図1aと比較したとき、HRGVLSpTLIAGPV-amide抗原に対する抗pT1010抗体が従来作製したCDTPVHRGVLSpTLIA pT1010抗体に比べてより明らかにTA変異体で減少することを観察し、抗体の選択性や結合程度がHRGVLSpTLIAGPV-amide抗原に対する抗pT1010抗体がより適していることが分かった。また、図2a~2cを比較したとき、細胞免疫染色実験の結果、ブースティングし、再度精製した(2ndpurify)HRGVLSpTLIAGPV-amideウサギ抗体を用いた場合、より明らかな染色パターンを示すことにより選択性が増加したことが分かり、mRNAを阻害するsiRNAやDNAを制御するCRISPR-CAS9を用いてNCAPG2発現を減少させたとき、本発明の抗体が染色される紡錘糸付着点の染色像が弱くなることを確認した。 When compared with Figure 1a, it was observed that the anti-pT1010 antibody against the HRGVLSpTLIAGPV-amide antigen was more significantly reduced in the TA mutant than the conventionally prepared CDTPVHRGVLSpTLIA pT1010 antibody, indicating that the antibody selectivity and binding level are more suitable for the HRGVLSpTLIAGPV-amide antigen. Furthermore, when compared with Figures 2a to 2c, the results of a cell immunostaining experiment showed that the boosted and re-purified ( 2nd purified) HRGVLSpTLIAGPV-amide rabbit antibody showed a clearer staining pattern, indicating increased selectivity. It was also confirmed that when NCAPG2 expression was reduced using siRNA that inhibits mRNA or CRISPR-CAS9 that controls DNA, the staining of spindle attachment points stained by the antibody of the present invention became weaker.
これを通じて、本発明によるHRGVLSpTLIAGPV-amide抗原に対する抗pT1010抗体の選択性や結合程度が、従来作製したCDTPVHRGVLSpTLIApT1010抗体に比べてより適していることが分かった。 Through this, it was found that the selectivity and binding strength of the anti-pT1010 antibody of the present invention to the HRGVLSpTLIAGPV-amide antigen are more suitable than those of the CDTPVHRGVLSpTLIApT1010 antibody prepared previously.

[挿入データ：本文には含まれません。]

(** * setup-ansible.py: a shallow embedding and its properties

    The script bootstraps Ansible over one master and N workers: it makes
    sure an SSH key exists, copies it to every host, configures the hosts
    in a thread pool, writes [inventory.yml] and [ansible.cfg], checks that
    [ansible] is callable, and then runs a five-step verification.

    Everything the script does to the outside world (local processes, SSH
    sessions, file writes, log lines) is an [event]; the outside world
    answers through an [env] of oracles that may look at the whole history.
    The methods of [AnsibleSetup] and [AnsibleVerification] become
    computations in a state, writer and exception monad [M]. The two
    [setup_logging] methods only choose where log lines go; here a log
    line is an event with its level and message. *)

From Stdlib Require Import ZArith Ascii String.
From stdpp Require Import gmap strings list fin_maps pretty sorting.

#[local] Set Warnings "-register-all".
#[local] Open Scope Z_scope.

(** ** Python string helpers *)

Module PyStr.

(** The double quote character, for command lines that quote arguments. *)
Definition dq : string := String "034"%char EmptyString.

(** The newline character. *)
Definition nl : string := String "010"%char EmptyString.

(** [s.startswith(p)] *)
Definition startswith (p s : string) : bool := String.prefix p s.

(** [s[n:]]: the string without its first [n] characters, empty when
    [s] is shorter. *)
Fixpoint slice_from (n : nat) (s : string) : string :=
  match n, s with
  | O, _ => s
  | S _, EmptyString => EmptyString
  | S n', String _ s' => slice_from n' s'
  end.

(** Truth value of an [Optional[str]]: [None] and the empty string are
    false. *)
Definition truthy (o : option string) : bool :=
  match o with
  | Some s => negb (String.eqb s EmptyString)
  | None => false
  end.

(** The text an f-string puts in for an [Optional[str]] known to be
    truthy. *)
Definition text (o : option string) : string := default EmptyString o.

(** ASCII white space as [str.split] and [str.strip] see it. *)
Definition is_space (a : ascii) : bool :=
  let n := nat_of_ascii a in
  ((9 <=? n)%nat && (n <=? 13)%nat) || ((28 <=? n)%nat && (n <=? 32)%nat).

Fixpoint split_aux (cur : option string) (s : string) : list string :=
  match s with
  | EmptyString => match cur with Some w => [w] | None => [] end
  | String a s' =>
      if is_space a then
        match cur with
        | Some w => w :: split_aux None s'
        | None => split_aux None s'
        end
      else
        split_aux
          (Some (match cur with
                 | Some w => w +:+ String a EmptyString
                 | None => String a EmptyString
                 end)) s'
  end.

(** [s.split()] *)
Definition split (s : string) : list string := split_aux None s.

Fixpoint lstrip (s : string) : string :=
  match s with
  | EmptyString => EmptyString
  | String a s' => if is_space a then lstrip s' else s
  end.

Fixpoint rstrip (s : string) : string :=
  match s with
  | EmptyString => EmptyString
  | String a s' =>
      match rstrip s' with
      | EmptyString => if is_space a then EmptyString else String a EmptyString
      | r => String a r
      end
  end.

(** [s.strip()] *)
Definition strip (s : string) : string := rstrip (lstrip s).

End PyStr.

Import PyStr.

(** ** Data *)

(** The values [yaml.dump] is given: strings and nested dictionaries
    with string keys. *)
Inductive pyval :=
| PStr (s : string)
| PDict (d : gmap string pyval).

(** [d[k1][k2]...] on nested dictionaries. *)
Fixpoint get_path (p : list string) (v : pyval) : option pyval :=
  match p with
  | [] => Some v
  | k :: p' =>
      match v with
      | PDict d => match d !! k with Some v' => get_path p' v' | None => None end
      | PStr _ => None
      end
  end.

Inductive level := INFO | ERROR.

(** How [client.connect] authenticates. *)
Inductive auth :=
| KeyFile (path : string)
| Password (pw : string).

(** What [subprocess.run] is asked to start. *)
Inductive cmdline :=
| Shell (command : string)
| Argv (args : list string).

Inductive event :=
| EvProc (c : cmdline) (rc : Z)
| EvNotStarted (c : cmdline)
| EvConnect (host user : string) (a : auth) (ok : bool)
| EvExec (host command : string) (ok : bool)
| EvClose (host : string)
| EvWrite (path content : string) (ok : bool)
| EvLog (lvl : level) (msg : string)
| EvPrint (msg : string).

(** The local file system and everything that happened so far. *)
Record world := World {
  files : gmap string string;
  history : list event
}.

(** A finished local process, and the local files as it left them. *)
Record completed := Completed {
  returncode : Z;
  stdout : string;
  stderr : string;
  files_after : gmap string string
}.

Inductive spawned :=
| Started (p : completed)
| NotStarted (msg : string).

(** A remote command over an open SSH session: it ends with an exit
    status, or the session raises. *)
Inductive exec_outcome :=
| ExecExit (status : Z) (out err : string)
| ExecError (msg : string).

(** What [with open(path, 'w') as f:] and the write in its body come
    to. [open] raises and the file is as it was; or [open] creates or
    truncates the file and the write goes through; or the write (or the
    flush when the block is left) raises after [open] has truncated the
    file, and then the old content is gone and the file holds [got],
    what got through before the failure, often nothing. *)
Inductive write_outcome :=
| Written
| OpenFailed (msg : string)
| WriteFailed (msg : string) (got : string).
(** C5, as the script has it. The scenario of the specification: the
    marker stands at [[37.8, -122.4]], latitude first, its popup contains
    the title, the circle is green, and its radius is [4.5 ** 7], which
    is 37366.9453125 and prints as 37366.9 to one decimal. *)
Theorem createMap_bay_area (geoJsonData : value) :
  ∃ (v : view) (m : Marker) (c : Circle),
    createMap (VArr [bay_area]) geoJsonData = Ok v ∧
    overlay_markers v = [m] ∧
    overlay_circles v = [c] ∧
    marker_latlng m = VArr [VNum (decimal 378 1); VNum (decimal (-1224) 1)] ∧
    contains (marker_popup m) "M 4.5 - Bay Area" ∧
    color c = "#98EE00" ∧
    radius c = exponentiate (decimal 45 1) 7 ∧
    radius c = decimal 373669453125 7 ∧
    round_decimal (radius c) 1 = Some 373669%Z.
Proof.
  exists (view_of_features [bay_area] geoJsonData),
    (marker_of bay_area), (circle_of bay_area).
  split; [by rewrite createMap_cases|].
  assert (magnitude_of bay_area = decimal 45 1) as Hmag by by vm_compute.
  assert (getMarkerSize (decimal 45 1) = exponentiate (decimal 45 1) 7)
    as Hsize by done.
  split_and!.
  - by vm_compute.
  - by vm_compute.
  - by vm_compute.
  - exists "<h1>", "</h1>". by vm_compute.
  - by vm_compute.
  - cbn. by rewrite Hmag.
  - cbn. by rewrite Hmag, Hsize, exponentiate_bay_area.
  - cbn. rewrite Hmag, Hsize, exponentiate_bay_area. by vm_compute.
Qed.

[実施例4.正常細胞及びがん細胞における免疫染色パターンの比較]
NCAPG2の1010番目のトレオニンのリン酸化は、PLK1との相互作用及び正常な細胞分裂のために重要な残基である。したがって、1010番目のトレオニンのリン酸化パターンが正常細胞とがん細胞の間に差異があるかどうかを調べるために、肝がん(Hepg2、SNU-449)、乳がん(MDA-MB-468)、膵臓がん(KP-3、Panc1)、肺がん(A549、H1299)、及び前立腺がん(LNCaP)細胞株を用いて免疫染色実験を行った。抗体はブースティングし、もう一度精製した(2nd purify)1158ウサギ抗体(1158,new 抗pT1010)を使用した。
Example 4. Comparison of immunostaining patterns in normal cells and cancer cells
Phosphorylation of threonine 1010 of NCAPG2 is an important residue for interaction with PLK1 and normal cell division. Therefore, to investigate whether the phosphorylation pattern of threonine 1010 differs between normal and cancer cells, immunostaining experiments were performed using liver cancer (Hepg2, SNU-449), breast cancer (MDA-MB-468), pancreatic cancer (KP-3, Panc1), lung cancer (A549, H1299 ), and prostate cancer (LNCaP) cell lines. The antibody used was the boosted and repurified 1158 rabbit antibody (1158, new anti-pT1010).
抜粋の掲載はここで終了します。